C.T.F Cienc. Tecnol. Futuro v.2 n.1 Bucaramanga jan./dez. 2000

 

A NEW METHOD FOR CALCULATING VOLUMETRIC SWEEP EFFICIENCY USING STREAMLINE SIMULATION CONCEPTS

E. A. IDROBO

Ecopetrol - Instituto Colombiano del Petroleo, A.A. 4185 Bucaramanga, Santander, Colombia

E.mail: aidrobo@ecopetrol.com.co


ABSTRACT

One of the purposes of reservoir engineering is to quantify the volumetric sweep efficiency for optimizing reservoir management decisions. The estimation of this parameter has always been a difficult task. Until now, sweep efficiency correlations and calculations have been limited to mostly homogeneous 2-D cases.
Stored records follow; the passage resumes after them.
Lemma split_nonempty c s : Js.split c s ≠ [].
Proof.
  destruct s as [|a s]; simpl; [done|].
  destruct (Ascii.eqb a c); [done|]. by destruct (Js.split c s).
Qed.

Lemma split_no_separator c s : occurs c s = false → Js.split c s = [s].
Proof.
  induction s as [|a s IH]; simpl; [done|].
  destruct (Ascii.eqb a c); simpl; [done|].
  intros H. by rewrite (IH H).
Qed.

Lemma split_append c s1 s2 :
  Js.split c (s1 +:+ String c s2) = Js.split c s1 ++ Js.split c s2.
Proof.
  induction s1 as [|a s1 IH]; simpl.
  - by rewrite Ascii.eqb_refl.
  - destruct (Ascii.eqb a c); simpl; [by rewrite IH|].
    rewrite IH. pose proof (split_nonempty c s1) as Hne.
    by destruct (Js.split c s1).
Qed.

Lemma join_split c s : Js.join (String c EmptyString) (Js.split c s) = s.
Proof.
  induction s as [|a s IH]; simpl; [done|].
  destruct (Ascii.eqb a c) eqn:Hac.
  - apply Ascii.eqb_eq in Hac as ->.
    pose proof (split_nonempty c s) as Hne.
    destruct (Js.split c s) as [|piece pieces]; [done|].
    simpl in *. by rewrite IH.
  - pose proof (split_nonempty c s) as Hne.
    destruct (Js.split c s) as [|piece pieces]; [done|].
    destruct pieces as [|piece' pieces]; simpl in *; by rewrite <- IH.
Qed.

(** With a ['.'] in the name, the name is cut at its last ['.']. *)
Lemma getOutputFilename_with_dot base ext :
  occurs "."%char ext = false →
  App.getOutputFilename (base +:+ "." +:+ ext)
  = base +:+ "-processed." +:+ (if Js.truthy ext then ext else "png").
Proof.
  intros Hext. unfold App.getOutputFilename, Js.pop.
  change ("." +:+ ext) with (String "."%char ext).
  rewrite split_append, (split_no_separator _ ext Hext).
  rewrite last_snoc, removelast_last.
  by rewrite (join_split "."%char base).
Qed.

(** Without any ['.'], the whole name is taken for the extension and the
    base name is empty. *)
Lemma getOutputFilename_without_dot s :
  occurs "."%char s = false →
  App.getOutputFilename s
  = "-processed." +:+ (if Js.truthy s then s else "png").
Proof.
  intros Hs. unfold App.getOutputFilename, Js.pop.
  by rewrite (split_no_separator _ s Hs).
Qed.

End Filenames.

(** C7.  The name [photo] has no ['.']: the specification names its export
    [photo-processed.png], while [getOutputFilename] takes the whole name for
    the extension and returns [-processed.photo].  With a ['.'] in the name
    the two agree. *)
Theorem getOutputFilename_name_without_extension :
  App.getOutputFilename "photo" = "-processed.photo"
  ∧ App.getOutputFilename "photo" ≠ "photo-processed.png"
  ∧ App.getOutputFilename "photo.jpg" = "photo-processed.jpg"
  ∧ App.getOutputFilename "photo." = "photo-processed.png".
Proof. by vm_compute. Qed.

(** ** Updates of the list of processed images *)

Section Updates.

Import App.

Implicit Types (prev : list ProcessedImage) (p q : ProcessedImage)
  (f : ProcessedImage → ProcessedImage) (imageId : string).

Lemma settled_id o p : id (settled o p) = id p.
Proof. by destruct o. Qed.

Lemma updateImage_lookup imageId f prev i :
  updateImage imageId f prev !! i
  = (λ p, if decide (id p = imageId) then f p else p) <$> prev !! i.
Proof. unfold updateImage. apply list_lookup_fmap. Qed.

Lemma updateImage_lookup_ne imageId f prev i p :
  prev !! i = Some p → id p ≠ imageId →
  updateImage imageId f prev !! i = Some p.
Proof.
  intros Hp Hne. rewrite updateImage_lookup, Hp. simpl. by rewrite decide_False.
Qed.

Lemma updateImage_lookup_eq imageId f prev i p :
  prev !! i = Some p → id p = imageId →
  updateImage imageId f prev !! i = Some (f p).
Proof.
  intros Hp Heq. rewrite updateImage_lookup, Hp. simpl. by rewrite decide_True.
Qed.

Lemma updateImage_length imageId f prev :
  length (updateImage imageId f prev) = length prev.
Proof. apply length_fmap. Qed.

Lemma updateImage_ids imageId f prev :
  (∀ p, id (f p) = id p) →
  id <$> updateImage imageId f prev = id <$> prev.
Proof.
  intros Hf. unfold updateImage. rewrite <- list_fmap_compose.
  apply list_fmap_ext. intros _ p _. simpl. by case_decide.
Qed.

Lemma updateImage_elem imageId f prev q :
  q ∈ updateImage imageId f prev →
  ∃ p, p ∈ prev ∧ q = if decide (id p = imageId) then f p else p.
Proof.
  unfold updateImage. rewrite list_elem_of_fmap. intros (p & -> & Hp). eauto.
Qed.

Lemma updateImage_Forall (P : ProcessedImage → Prop) imageId f prev :
  (∀ p, P p → id p = imageId → P (f p)) →
  Forall P prev → Forall P (updateImage imageId f prev).
Proof.
  intros Hf Hprev. unfold updateImage. apply Forall_fmap.
  eapply Forall_impl; [exact Hprev|]. intros p Hp. simpl.
  case_decide; auto.
Qed.

End Updates.

(** ** Results are never empty *)

Section Truthy.

Variable api : Request → reply.

Lemma answered_truthy ps url :
  result (await response := generateContent api (request ps) in
          readResponse response) = Returns url →
  Js.truthy url = true.
Proof.
  unfold generateContent, bind.
  destruct (api (request ps)) as [r|e]; [|done].
  destruct (readResponse r) as [o sent] eqn:Hread. simpl. intros ->.
  apply (readResponse_truthy r). by rewrite Hread.
Qed.

Lemma processCarImage_truthy carImageFile backgroundImageFile mode options url :
  result (processCarImage api carImageFile backgroundImageFile mode options)
    = Returns url →
  Js.truthy url = true.
Proof.
  destruct (processCarImage_cases api carImageFile backgroundImageFile
              mode options) as [[ps ->]|[e ->]]; [|done].
  apply answered_truthy.
Qed.

Lemma correctImage_truthy processedImageFile correction url :
  result (correctImage api processedImageFile correction) = Returns url →
  Js.truthy url = true.
Proof.
  destruct (correctImage_cases api processedImageFile correction)
    as [[ps ->]|[e ->]]; [|done].
  apply answered_truthy.
Qed.

End Truthy.

Lemma generationOutcome_truthy r image backgroundImage mode options url :
  App.generationOutcome r image backgroundImage mode options = Returns url →
  Js.truthy url = true.
Proof. apply processCarImage_truthy. Qed.

Lemma correctionAttempt_truthy fetched r correction url :
  result (App.correctionAttempt fetched r correction) = Returns url →
  Js.truthy url = true.
Proof.
  unfold App.correctionAttempt. destruct fetched as [blob|e]; [|done].
  change (Returns blob, []) with (ret (A:=App.FetchedBlob) blob).
  rewrite bind_ret_l. apply correctImage_truthy.
Qed.

(** ** The invariant of the application *)

Section Invariant.

Import App Inv.

Implicit Types (w : World) (p q : ProcessedImage) (t : Task)
  (jobs : list ProcessedImage) (ids : list string).

Lemma lookup_split {A} (l : list A) n x :
  l !! n = Some x →
  ∃ l1 l2, l = l1 ++ x :: l2 ∧ delete n l = l1 ++ l2
           ∧ ∀ y, <[n:=y]> l = l1 ++ y :: l2.
Proof.
  intros Hn. exists (take n l), (drop (S n) l). split_and!.
  - by rewrite take_drop_middle.
  - apply delete_take_drop.
  - intros y. apply insert_take_drop. by eapply lookup_lt_Some.
Qed.

Lemma NoDup_fmap_eq {A B} (f : A → B) (l : list A) x y :
  NoDup (f <$> l) → x ∈ l → y ∈ l → f x = f y → x = y.
Proof.
  intros Hnd [i Hi]%list_elem_of_lookup [j Hj]%list_elem_of_lookup Hxy.
  assert (i = j) as ->.
  { eapply NoDup_lookup; [exact Hnd| |].
    - by rewrite list_lookup_fmap, Hi.
    - by rewrite list_lookup_fmap, Hj, Hxy. }
  congruence.
Qed.

Lemma jobOk_toProcessing p : jobOk (toProcessing p).
Proof. by split. Qed.

Lemma jobOk_toProcessingAgain p : jobOk (toProcessingAgain p).
Proof. by split. Qed.

Lemma jobOk_settled o p :
  (∀ url, o = Returns url → Js.truthy url = true) → jobOk (settled o p).
Proof. intros Ho. destruct o as [url|e]; split; simpl; try done. eauto. Qed.

Lemma taskOk_updateImage jobs ids t imageId f :
  (∀ p, id (f p) = id p) →
  (∀ p, p ∈ jobs → id p = imageId → id p = taskId t →
        taskReq t p → taskReq t (f p)) →
  taskOk jobs ids t → taskOk (updateImage imageId f jobs) ids t.
Proof.
  intros Hid Hf [Hin Hreq]. split; [done|].
  intros q (p & Hp & ->)%updateImage_elem Hq.
  case_decide as Hp'.
  - rewrite Hid in Hq. apply Hf; auto.
  - auto.
Qed.

Lemma taskReq_toProcessing t p : taskReq t p → taskReq t (toProcessing p).
Proof. destruct t; simpl; intuition. Qed.

Lemma taskReq_toProcessingAgain t p :
  taskReq t p → taskReq t (toProcessingAgain p).
Proof. destruct t; simpl; intuition. Qed.

Lemma taskOk_same_id jobs ids t t' :
  taskId t = taskId t' → (∀ p, taskReq t p ↔ taskReq t' p) →
  taskOk jobs ids t → taskOk jobs ids t'.
Proof.
  intros Hid Hreq [Hin H]. split; [by rewrite <- Hid|].
  intros p Hp Hp'. apply Hreq, H; [done|]. by rewrite Hid.
Qed.

(** A world with the same images, tasks and ids has the invariant too. *)
Lemma invariant_frame w w' :
  processedImages (state w') = processedImages (state w) →
  inflight w' = inflight w → issued w' = issued w →
  invariant w → invariant w'.
Proof.
  intros Hjobs Htasks Hids [H1 H2 H3 H4 H5].
  split; rewrite ?Hjobs, ?Htasks, ?Hids; done.
Qed.

Lemma invariant_initial : invariant initialWorld.
Proof. split; simpl; constructor. Qed.

(** The first statement of an image's callback. *)
Lemma invariant_start w n image bg mode options :
  invariant w →
  inflight w !! n = Some (Starting image bg mode options) →
  invariant
    {| state := startGeneration image (state w);
       inflight := <[n := Generating image bg mode options]> (inflight w);
       issued := issued w |}.
Proof.
  intros [H1 H2 H3 H4 H5] Hn.
  destruct (lookup_split _ _ _ Hn) as (l1 & l2 & Hl & _ & Hins).
  split; simpl.
  - apply updateImage_Forall; [|done]. intros. apply jobOk_toProcessing.
  - by rewrite updateImage_ids.
  - apply updateImage_Forall; [|done]. done.
  - rewrite Hins. rewrite Hl in H4. by rewrite omap_app in *.
  - rewrite Hins. rewrite Hl in H5.
    apply Forall_app in H5 as [H5a H5b]. apply Forall_cons in H5b as [H5b H5c].
    assert (∀ t, taskOk (processedImages (state w)) (issued w) t →
                 taskOk (updateImage (id image) toProcessing
                           (processedImages (state w))) (issued w) t) as Hupd.
    { intros t. apply taskOk_updateImage; [done|].
      intros. by apply taskReq_toProcessing. }
    apply Forall_app; split; [|apply Forall_cons; split].
    + eapply Forall_impl; [exact H5a|done].
    + apply Hupd. eapply taskOk_same_id; [| |exact H5b]; done.
    + eapply Forall_impl; [exact H5c|done].
Qed.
Calculating volumetric sweep efficiency in a 3-D heterogeneous reservoir becomes difficult due to inherent complexity of multiple layers and arbitrary well configurations- In this paper, a new method for computing volumetric sweep efficiency for any arbitrary heterogeneity and well configuration is presented. The proposed method is based on Datta-Gupta and King's formulation of streamline time-of-flight (1995). Given the fact that the time-of-flight reflects the fluid front propagation at various times, then the connectivity in the time-of-flight represents a direct measure of the volumetric sweep efficiency. The proposed approach has been applied to synthetic as well as field examples. Synthetic examples are used to validate the volumetric sweep efficiency calculations using the streamline time-of-flight connectivity criterion by comparison with analytic solutions and published correlations. The field example, which illustrates the feasibility of the approach for large-scale field applications, is from the North Robertson Unit, a low permeability carbonate reservoir in West Texas.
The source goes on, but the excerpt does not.